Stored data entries
(** X10. With the reranker enabled and a scorer that answers with scores
    that [<] orders (none is a NaN), and [top_k] not negative,
    [advanced_search] returns the first [top_k] documents of the ranking
    of all the deduplicated candidates: every candidate holds the score at
    its index, or [0.0] when there is none; the ranking is a permutation
    of all the candidates, descending by these scores, two candidates of
    which the first has not the smaller score in their order of arrival;
    and cutting the ranking to three times [top_k] before cutting it to
    [top_k] loses nothing. *)
Theorem advanced_search_full_ranking (self : RAGService) (bot_id query : str)
  (vector_results : list loc) (top_k : Z) h (predict : CrossEncoder)
  (scores : list float) :
  use_reranker settings = true ->
  dedup_candidates h vector_results <> [] ->
  (load_reranker_model new_cross_encoder settings self).1 = Some predict ->
  predict (List.map (fun doc => score_pair dict_repr query (deref h doc))
                    (dedup_candidates h vector_results)) = Some scores ->
  comparable (f_zero :: scores) ->
  0 <= top_k ->
  exists (h' : heap) (ranking : list loc),
    advanced_search new_cross_encoder dict_repr settings self bot_id query
                    vector_results top_k h
    = (take (Z.to_nat top_k) ranking, h',
       (load_reranker_model new_cross_encoder settings self).2)
    /\ first_of_each_id h vector_results (dedup_candidates h vector_results)
    /\ Permutation ranking (dedup_candidates h vector_results)
    /\ (forall i d, dedup_candidates h vector_results !! i = Some d ->
          doc_rerank_score (deref h' d) = Some (default f_zero (scores !! i)))
    /\ StronglySorted (by_score h') ranking
    /\ (forall a b, sublist [a; b] (dedup_candidates h vector_results) ->
          by_score h' a b -> sublist [a; b] ranking).
Proof.
  intros Huse Hne Hload Hpredict Hcmp Hk.
  exists (assign_scores scores 0 (dedup_candidates h vector_results) h).
  exists (sorted_desc
            (fun d => rerank_key
                        (deref (assign_scores scores 0
                                  (dedup_candidates h vector_results) h) d))
            (dedup_candidates h vector_results)).
  split; [|split; [|split; [|split]]].
  - unfold advanced_search.
    apply truthy_true in Hne as Ht. rewrite Ht, Huse. simpl.
    rewrite (rerank_documents_run _ _ _ _ _ predict scores) by done.
    f_equal. f_equal.
    rewrite <- (slice_to_overfetch top_k) by done.
    f_equal. f_equal. f_equal. unfold len.
    by rewrite (Permutation_length (sorted_desc_Permutation _ _)).
  - apply dedup_candidates_first.
  - apply sorted_desc_Permutation.
  - intros i d Hi. rewrite (assign_scores_at _ _ _ _ i); [done| |done].
    apply dedup_candidates_NoDup.
  - by apply sorted_by_score.
Qed.

End Reranker_more.

Lemma advanced_search_full_ranking_witness :
  exists (h' : heap) (ranking : list loc),
    advanced_search (fun _ => Some sample_predict) sample_repr
                    sample_settings fresh_service (pystr "bot") (pystr "q")
                    [0; 1; 2; 3]%nat 2 sample_heap
    = (take (Z.to_nat 2) ranking, h',
       (load_reranker_model (fun _ => Some sample_predict) sample_settings
                            fresh_service).2)
    /\ first_of_each_id sample_heap [0; 1; 2; 3]%nat
         (dedup_candidates sample_heap [0; 1; 2; 3]%nat)
    /\ Permutation ranking (dedup_candidates sample_heap [0; 1; 2; 3]%nat)
    /\ (forall i d,
          dedup_candidates sample_heap [0; 1; 2; 3]%nat !! i = Some d ->
          doc_rerank_score (deref h' d)
          = Some (default f_zero ([1%Q; 3%Q] !! i)))
    /\ StronglySorted (by_score h') ranking
    /\ (forall a b,
          sublist [a; b] (dedup_candidates sample_heap [0; 1; 2; 3]%nat) ->
          by_score h' a b -> sublist [a; b] ranking).
Proof.
  apply (advanced_search_full_ranking (fun _ => Some sample_predict)
           sample_repr sample_settings fresh_service (pystr "bot")
           (pystr "q") [0; 1; 2; 3]%nat 2 sample_heap sample_predict
           [1%Q; 3%Q]).
  - reflexivity.
  - vm_compute. discriminate.
  - reflexivity.
  - reflexivity.
  - apply rational_comparable.
  - lia.
Defined.
(** X9.  What a read can put under a key. For a key of a tag other than
    [object], read by the built-in parser, the decoded value is the
    default of the key or a value of the declared type: a string, a finite
    number, a boolean, a valid date, an array of strings. *)
Theorem read_values_are_typed :
  forall (config : QueryparamConfig) (o : UseQueryParamsOptions) (sp : URLSearchParams)
         (key : string) (type : QueryParamType) (out out1 : snapshot) (r r1 : runtime),
    lookup key config = Some type ->
    type <> TObject ->
    lookup key (customSerializers o) = None ->
    decode_key config o sp key out r = Normal out1 r1 ->
    get_prop key out1 = prop key (defaultValues o)
    \/ decoded_as type (get_prop key out1) = true.
Proof.
  intros config o sp key type out out1 r r1 Ht Hobj Hc E.
  unfold decode_key in E. rewrite Ht, Hc in E.
  assert (Hco : forall x, decoded_as type x = true ->
                  coalesce x (prop key (defaultValues o)) = prop key (defaultValues o)
                  \/ decoded_as type (coalesce x (prop key (defaultValues o))) = true).
  { intros x Hx. unfold coalesce. destruct (nullish x); [left; reflexivity | right; exact Hx]. }
  destruct type; try congruence;
    unfold bind, parseSingle, try_catch, new_Date, new_Array, bind, alloc, ret in E;
    simpl in E.
  - (* string *)
    destruct (USP.get key sp) as [text |]; simpl in E; read_back E;
      [first [apply Hco | right] | left]; reflexivity.
  - (* number *)
    destruct (USP.get key sp) as [text |]; simpl in E.
    + destruct (Number_isFinite (Number_of_string text)) eqn:Ef; simpl in E.
      * read_back E. first [apply Hco | right]; exact Ef.
      * unfold throw, bind, report in E.
        destruct (onError o && negb (Str.is_empty key)); simpl in E;
          read_back E; left; reflexivity.
    + read_back E. left. reflexivity.
  - (* boolean *)
    destruct (USP.get key sp) as [text |]; simpl in E.
    + destruct (String.eqb text "true" || (String.eqb text "1" || false)); simpl in E;
        [read_back E; first [apply Hco | right]; reflexivity |].
      destruct (String.eqb text "false" || (String.eqb text "0" || false)); simpl in E;
        [read_back E; first [apply Hco | right]; reflexivity |].
      unfold throw, bind, report in E.
      destruct (onError o && negb (Str.is_empty key)); simpl in E;
        read_back E; left; reflexivity.
    + read_back E. left. reflexivity.
  - (* date *)
    destruct (USP.get key sp) as [text |]; simpl in E.
    + destruct (Date_parse text) as [t |]; simpl in E.
      * read_back E. first [apply Hco | right]; reflexivity.
      * unfold throw, bind, report in E.
        destruct (onError o && negb (Str.is_empty key)); simpl in E;
          read_back E; left; reflexivity.
    + read_back E. left. reflexivity.
  - (* string list *)
    destruct (negb (Nat.eqb (List.length (USP.getAll key sp)) 0)).
    + read_back E. right. simpl.
      apply forallb_forall. intros j Hj. apply in_map_iff in Hj.
      destruct Hj as (s & <- & _). reflexivity.
    + destruct (truthy (prop key (defaultValues o)));
        read_back E; [left | right]; reflexivity.
Qed.

Lemma for_of_ext {S A B} (xs : list A) (body body' : A -> B -> M S B) :
  (forall x b s, In x xs -> body x b s = body' x b s) ->
  forall acc s, for_of xs body acc s = for_of xs body' acc s.
Proof.
  induction xs as [| x rest IH]; intros Hext acc s; [reflexivity |].
  simpl. unfold bind. rewrite (Hext x acc s (or_introl eq_refl)).
  destruct (body' x acc s) as [acc' s' | e s']; [| reflexivity].
  apply IH. intros y b t Hy. apply Hext. right. exact Hy.
Qed.

(** X8.  A read looks at the configured keys only: two addresses that
    agree on the first value of every configured key (on all the values of
    a [string[]] key) give the same read, whatever else their queries
    hold. *)
Theorem read_looks_at_configured_keys_only :
  forall (config : QueryparamConfig) (o : UseQueryParamsOptions)
         (win win' : option Location) (r : runtime),
    (forall key,
        In key (typedKeys config) ->
        match lookup key config with
        | Some TStringArray =>
            USP.getAll key (getSearchParams win) = USP.getAll key (getSearchParams win')
        | _ => USP.get key (getSearchParams win) = USP.get key (getSearchParams win')
        end) ->
    getParams config o win r = getParams config o win' r.
Proof.
  intros config o win win' r Hsame. unfold getParams, bind.
  destruct (new_object r) as [out0 r0 | e r0]; [| reflexivity].
  apply for_of_ext. intros key out s Hin. specialize (Hsame key Hin).
  unfold getParams_key, bind, decode_key.
  destruct (lookup key config) as [[] |]; rewrite Hsame; reflexivity.
Qed.

End ReadEdges.

(* ================================================================== *)
(** * Custom and object codecs *)
(* ================================================================== *)

Section Codecs.

Context {H : Host}.

Lemma getAll_set_same key text sp : USP.getAll key (USP.set key text sp) = [text].
Proof. rewrite getAll_entries, entries_of_set_same. reflexivity. Qed.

* The task
Take every line from the records that holds "Huse" and copy it down.

* Exercise result
  intros Huse Hne Hload Hpredict Hcmp Hk.
    apply truthy_true in Hne as Ht. rewrite Ht, Huse. simpl.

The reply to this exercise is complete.